> [What is needed]: Please give back word for word the lines of the material below between the line containing "Variables (baseStudentOU : string)" and the line containing "destruct (gradeMapping (grade s)) as [m|];", inclusive.

═════ Provided material

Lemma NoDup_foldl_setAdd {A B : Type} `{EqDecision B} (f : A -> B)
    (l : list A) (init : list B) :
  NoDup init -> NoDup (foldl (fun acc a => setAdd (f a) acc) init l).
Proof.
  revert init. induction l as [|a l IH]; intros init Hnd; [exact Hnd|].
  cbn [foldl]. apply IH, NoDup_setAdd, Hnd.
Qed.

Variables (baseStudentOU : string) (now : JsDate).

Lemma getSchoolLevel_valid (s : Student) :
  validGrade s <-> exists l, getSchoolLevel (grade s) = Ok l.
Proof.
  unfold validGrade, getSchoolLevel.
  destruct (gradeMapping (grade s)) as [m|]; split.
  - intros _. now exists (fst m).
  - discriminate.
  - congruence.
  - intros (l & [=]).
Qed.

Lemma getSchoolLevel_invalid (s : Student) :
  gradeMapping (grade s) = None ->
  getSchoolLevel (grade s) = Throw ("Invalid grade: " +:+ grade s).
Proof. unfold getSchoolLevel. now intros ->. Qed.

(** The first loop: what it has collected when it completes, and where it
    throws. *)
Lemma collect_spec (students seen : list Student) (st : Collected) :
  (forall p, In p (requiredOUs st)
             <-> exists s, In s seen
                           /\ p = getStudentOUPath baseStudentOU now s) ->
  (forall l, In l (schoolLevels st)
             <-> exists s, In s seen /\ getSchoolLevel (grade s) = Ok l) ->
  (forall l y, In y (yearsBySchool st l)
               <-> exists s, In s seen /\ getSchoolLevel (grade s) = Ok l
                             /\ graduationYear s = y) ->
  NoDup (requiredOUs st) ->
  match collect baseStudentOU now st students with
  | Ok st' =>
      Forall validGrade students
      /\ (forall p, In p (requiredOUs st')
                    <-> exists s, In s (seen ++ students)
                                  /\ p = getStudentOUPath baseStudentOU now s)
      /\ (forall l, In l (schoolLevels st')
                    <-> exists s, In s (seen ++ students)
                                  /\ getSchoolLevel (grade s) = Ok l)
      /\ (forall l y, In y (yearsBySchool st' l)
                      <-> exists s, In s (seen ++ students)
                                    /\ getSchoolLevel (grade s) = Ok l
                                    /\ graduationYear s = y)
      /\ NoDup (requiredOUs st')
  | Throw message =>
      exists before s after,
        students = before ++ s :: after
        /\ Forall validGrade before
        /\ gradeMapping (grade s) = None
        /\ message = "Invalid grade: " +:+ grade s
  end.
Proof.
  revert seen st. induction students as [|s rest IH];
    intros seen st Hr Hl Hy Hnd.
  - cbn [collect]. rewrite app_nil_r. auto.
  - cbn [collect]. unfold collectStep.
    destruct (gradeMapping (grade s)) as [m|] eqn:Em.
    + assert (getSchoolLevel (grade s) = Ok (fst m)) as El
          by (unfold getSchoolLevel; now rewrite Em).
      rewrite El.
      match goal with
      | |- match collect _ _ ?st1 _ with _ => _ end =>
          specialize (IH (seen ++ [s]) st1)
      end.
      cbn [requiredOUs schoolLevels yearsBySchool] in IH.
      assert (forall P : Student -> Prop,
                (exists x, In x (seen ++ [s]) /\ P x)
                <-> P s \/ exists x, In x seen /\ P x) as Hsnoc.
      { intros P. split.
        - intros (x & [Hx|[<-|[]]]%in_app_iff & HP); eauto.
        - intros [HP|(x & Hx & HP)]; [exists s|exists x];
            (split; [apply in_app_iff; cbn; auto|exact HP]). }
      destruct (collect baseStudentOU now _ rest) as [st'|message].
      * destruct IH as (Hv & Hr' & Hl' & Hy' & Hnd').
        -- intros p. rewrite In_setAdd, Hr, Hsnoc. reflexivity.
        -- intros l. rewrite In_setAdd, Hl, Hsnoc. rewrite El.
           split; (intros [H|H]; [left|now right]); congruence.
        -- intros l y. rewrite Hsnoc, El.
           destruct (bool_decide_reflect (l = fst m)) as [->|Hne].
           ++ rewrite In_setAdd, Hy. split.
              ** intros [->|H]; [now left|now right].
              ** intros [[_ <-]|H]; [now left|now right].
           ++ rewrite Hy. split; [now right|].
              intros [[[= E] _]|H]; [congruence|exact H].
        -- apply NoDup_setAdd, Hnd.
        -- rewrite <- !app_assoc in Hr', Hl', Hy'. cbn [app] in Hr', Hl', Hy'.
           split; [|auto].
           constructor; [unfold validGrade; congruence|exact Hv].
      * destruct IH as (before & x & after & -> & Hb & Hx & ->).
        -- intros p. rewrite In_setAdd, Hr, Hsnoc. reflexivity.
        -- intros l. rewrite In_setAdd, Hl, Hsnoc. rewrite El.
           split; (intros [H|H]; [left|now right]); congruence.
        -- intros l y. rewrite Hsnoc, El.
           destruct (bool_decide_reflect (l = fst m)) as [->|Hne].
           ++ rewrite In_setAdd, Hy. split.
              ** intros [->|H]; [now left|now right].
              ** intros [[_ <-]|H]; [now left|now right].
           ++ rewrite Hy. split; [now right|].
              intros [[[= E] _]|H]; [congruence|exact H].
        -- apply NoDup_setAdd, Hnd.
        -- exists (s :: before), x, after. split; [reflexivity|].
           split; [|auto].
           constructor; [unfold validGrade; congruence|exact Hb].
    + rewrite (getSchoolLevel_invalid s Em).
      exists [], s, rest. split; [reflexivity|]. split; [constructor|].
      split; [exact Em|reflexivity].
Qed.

══════════
═════ Provided material

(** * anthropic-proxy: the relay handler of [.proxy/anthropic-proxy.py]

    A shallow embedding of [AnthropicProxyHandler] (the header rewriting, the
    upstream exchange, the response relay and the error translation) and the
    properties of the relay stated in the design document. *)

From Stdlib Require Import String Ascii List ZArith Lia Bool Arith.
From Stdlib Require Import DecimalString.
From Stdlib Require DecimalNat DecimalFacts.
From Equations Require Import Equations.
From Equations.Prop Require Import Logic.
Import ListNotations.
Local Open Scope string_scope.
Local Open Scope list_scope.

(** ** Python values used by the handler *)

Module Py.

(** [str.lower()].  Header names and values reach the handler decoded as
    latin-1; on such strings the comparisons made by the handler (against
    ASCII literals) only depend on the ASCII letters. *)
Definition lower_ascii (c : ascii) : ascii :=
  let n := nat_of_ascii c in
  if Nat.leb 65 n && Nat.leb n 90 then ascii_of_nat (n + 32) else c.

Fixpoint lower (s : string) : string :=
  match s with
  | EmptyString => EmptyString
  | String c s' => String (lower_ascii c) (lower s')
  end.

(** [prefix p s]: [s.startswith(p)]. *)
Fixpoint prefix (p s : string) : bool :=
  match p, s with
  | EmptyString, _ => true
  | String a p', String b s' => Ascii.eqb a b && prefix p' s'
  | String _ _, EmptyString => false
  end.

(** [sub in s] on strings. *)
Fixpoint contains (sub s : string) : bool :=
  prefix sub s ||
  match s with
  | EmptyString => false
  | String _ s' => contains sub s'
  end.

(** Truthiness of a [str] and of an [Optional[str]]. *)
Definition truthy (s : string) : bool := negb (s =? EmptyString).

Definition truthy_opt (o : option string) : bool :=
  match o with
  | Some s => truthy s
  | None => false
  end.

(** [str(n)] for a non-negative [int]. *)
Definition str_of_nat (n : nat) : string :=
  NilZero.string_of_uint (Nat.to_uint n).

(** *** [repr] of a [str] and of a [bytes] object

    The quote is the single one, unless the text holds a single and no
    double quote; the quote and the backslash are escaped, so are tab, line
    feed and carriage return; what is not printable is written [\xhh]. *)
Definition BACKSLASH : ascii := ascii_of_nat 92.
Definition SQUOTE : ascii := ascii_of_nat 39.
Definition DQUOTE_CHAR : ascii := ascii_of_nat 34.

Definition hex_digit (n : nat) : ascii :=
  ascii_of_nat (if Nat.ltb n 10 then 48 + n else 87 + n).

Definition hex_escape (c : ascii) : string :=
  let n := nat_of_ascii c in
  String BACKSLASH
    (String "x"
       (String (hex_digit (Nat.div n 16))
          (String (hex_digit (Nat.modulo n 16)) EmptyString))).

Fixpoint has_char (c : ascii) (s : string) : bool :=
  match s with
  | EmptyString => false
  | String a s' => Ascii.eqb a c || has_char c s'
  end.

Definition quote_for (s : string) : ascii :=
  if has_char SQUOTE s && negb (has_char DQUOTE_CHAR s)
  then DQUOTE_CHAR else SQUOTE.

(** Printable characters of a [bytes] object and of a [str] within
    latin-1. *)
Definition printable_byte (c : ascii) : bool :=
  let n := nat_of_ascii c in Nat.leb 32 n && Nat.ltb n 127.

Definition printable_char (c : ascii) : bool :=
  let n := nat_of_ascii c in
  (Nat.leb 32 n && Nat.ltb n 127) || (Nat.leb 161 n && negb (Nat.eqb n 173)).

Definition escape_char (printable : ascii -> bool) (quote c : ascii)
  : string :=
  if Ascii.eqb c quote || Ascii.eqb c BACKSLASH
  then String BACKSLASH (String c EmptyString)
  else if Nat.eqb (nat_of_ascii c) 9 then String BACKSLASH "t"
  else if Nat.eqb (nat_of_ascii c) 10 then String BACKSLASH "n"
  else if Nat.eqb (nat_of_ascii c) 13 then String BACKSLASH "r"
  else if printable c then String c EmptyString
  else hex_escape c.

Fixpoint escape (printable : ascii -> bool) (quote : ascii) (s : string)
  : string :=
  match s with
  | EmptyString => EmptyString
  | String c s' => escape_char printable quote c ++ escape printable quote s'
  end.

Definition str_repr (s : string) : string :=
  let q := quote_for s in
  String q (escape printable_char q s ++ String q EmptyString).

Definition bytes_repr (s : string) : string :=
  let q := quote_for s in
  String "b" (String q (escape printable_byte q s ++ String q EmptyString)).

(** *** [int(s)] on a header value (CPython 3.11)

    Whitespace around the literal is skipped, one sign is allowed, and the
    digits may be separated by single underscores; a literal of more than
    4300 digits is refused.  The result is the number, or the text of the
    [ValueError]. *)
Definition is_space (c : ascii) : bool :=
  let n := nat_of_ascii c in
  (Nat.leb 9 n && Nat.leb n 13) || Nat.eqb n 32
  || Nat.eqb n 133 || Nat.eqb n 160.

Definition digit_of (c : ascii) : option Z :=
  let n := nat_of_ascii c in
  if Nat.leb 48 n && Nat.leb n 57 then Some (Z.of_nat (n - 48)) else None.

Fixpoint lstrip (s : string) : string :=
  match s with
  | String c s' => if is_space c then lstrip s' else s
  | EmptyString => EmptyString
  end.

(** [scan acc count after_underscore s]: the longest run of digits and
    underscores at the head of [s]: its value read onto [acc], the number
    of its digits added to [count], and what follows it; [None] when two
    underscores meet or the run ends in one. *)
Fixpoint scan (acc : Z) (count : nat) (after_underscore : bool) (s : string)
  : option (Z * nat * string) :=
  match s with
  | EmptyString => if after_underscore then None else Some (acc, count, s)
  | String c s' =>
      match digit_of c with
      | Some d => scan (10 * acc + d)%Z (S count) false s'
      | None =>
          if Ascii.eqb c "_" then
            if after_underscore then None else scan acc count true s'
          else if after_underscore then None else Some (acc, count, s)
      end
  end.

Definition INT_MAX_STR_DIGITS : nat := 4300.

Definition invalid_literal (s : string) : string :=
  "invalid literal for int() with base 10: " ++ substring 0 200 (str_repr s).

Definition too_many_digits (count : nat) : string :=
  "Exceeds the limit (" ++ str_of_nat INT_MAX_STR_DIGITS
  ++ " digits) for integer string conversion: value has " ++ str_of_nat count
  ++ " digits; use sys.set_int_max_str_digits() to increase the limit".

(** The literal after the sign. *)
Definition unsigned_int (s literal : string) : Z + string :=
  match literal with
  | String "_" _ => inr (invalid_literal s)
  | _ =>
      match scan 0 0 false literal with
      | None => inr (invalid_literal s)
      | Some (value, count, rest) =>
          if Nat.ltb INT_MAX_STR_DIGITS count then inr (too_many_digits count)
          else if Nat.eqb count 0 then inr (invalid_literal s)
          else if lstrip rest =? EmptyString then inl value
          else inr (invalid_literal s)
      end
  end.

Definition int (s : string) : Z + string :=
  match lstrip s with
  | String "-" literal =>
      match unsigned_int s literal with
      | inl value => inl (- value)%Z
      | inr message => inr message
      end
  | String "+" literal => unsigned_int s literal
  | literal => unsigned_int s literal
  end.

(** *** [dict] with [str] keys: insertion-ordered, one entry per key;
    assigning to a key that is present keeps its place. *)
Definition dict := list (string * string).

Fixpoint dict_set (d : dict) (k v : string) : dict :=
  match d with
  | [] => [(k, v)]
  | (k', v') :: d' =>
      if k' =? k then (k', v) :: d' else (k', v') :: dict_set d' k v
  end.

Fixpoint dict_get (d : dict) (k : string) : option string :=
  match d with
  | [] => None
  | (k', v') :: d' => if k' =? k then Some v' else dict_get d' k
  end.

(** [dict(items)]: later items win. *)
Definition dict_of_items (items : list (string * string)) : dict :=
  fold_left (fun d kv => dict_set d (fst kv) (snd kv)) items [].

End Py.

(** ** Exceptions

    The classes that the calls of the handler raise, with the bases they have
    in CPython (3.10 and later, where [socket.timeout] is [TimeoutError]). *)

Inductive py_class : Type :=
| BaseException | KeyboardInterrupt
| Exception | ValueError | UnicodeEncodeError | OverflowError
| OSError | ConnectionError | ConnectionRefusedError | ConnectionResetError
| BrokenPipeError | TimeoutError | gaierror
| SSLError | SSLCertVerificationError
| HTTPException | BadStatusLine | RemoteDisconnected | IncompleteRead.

══════════
═════ Provided material

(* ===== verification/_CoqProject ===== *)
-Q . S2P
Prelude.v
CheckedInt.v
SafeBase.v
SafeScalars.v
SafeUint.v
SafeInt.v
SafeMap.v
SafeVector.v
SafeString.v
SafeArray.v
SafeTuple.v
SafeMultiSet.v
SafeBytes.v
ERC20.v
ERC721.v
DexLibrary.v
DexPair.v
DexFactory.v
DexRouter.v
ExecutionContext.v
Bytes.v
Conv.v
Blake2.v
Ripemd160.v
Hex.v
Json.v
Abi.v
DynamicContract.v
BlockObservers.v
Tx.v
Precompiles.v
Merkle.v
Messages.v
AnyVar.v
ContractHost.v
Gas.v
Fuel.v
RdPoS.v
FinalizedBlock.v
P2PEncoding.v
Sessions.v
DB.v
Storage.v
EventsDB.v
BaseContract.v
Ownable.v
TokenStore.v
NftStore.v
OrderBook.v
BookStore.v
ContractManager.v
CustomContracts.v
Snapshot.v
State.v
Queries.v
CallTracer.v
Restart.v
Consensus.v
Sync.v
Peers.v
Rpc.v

══════════

> [Written solution]:
Variables (baseStudentOU : string) (now : JsDate).

Lemma getSchoolLevel_valid (s : Student) :
  validGrade s <-> exists l, getSchoolLevel (grade s) = Ok l.
Proof.
  unfold validGrade, getSchoolLevel.
  destruct (gradeMapping (grade s)) as [m|]; split.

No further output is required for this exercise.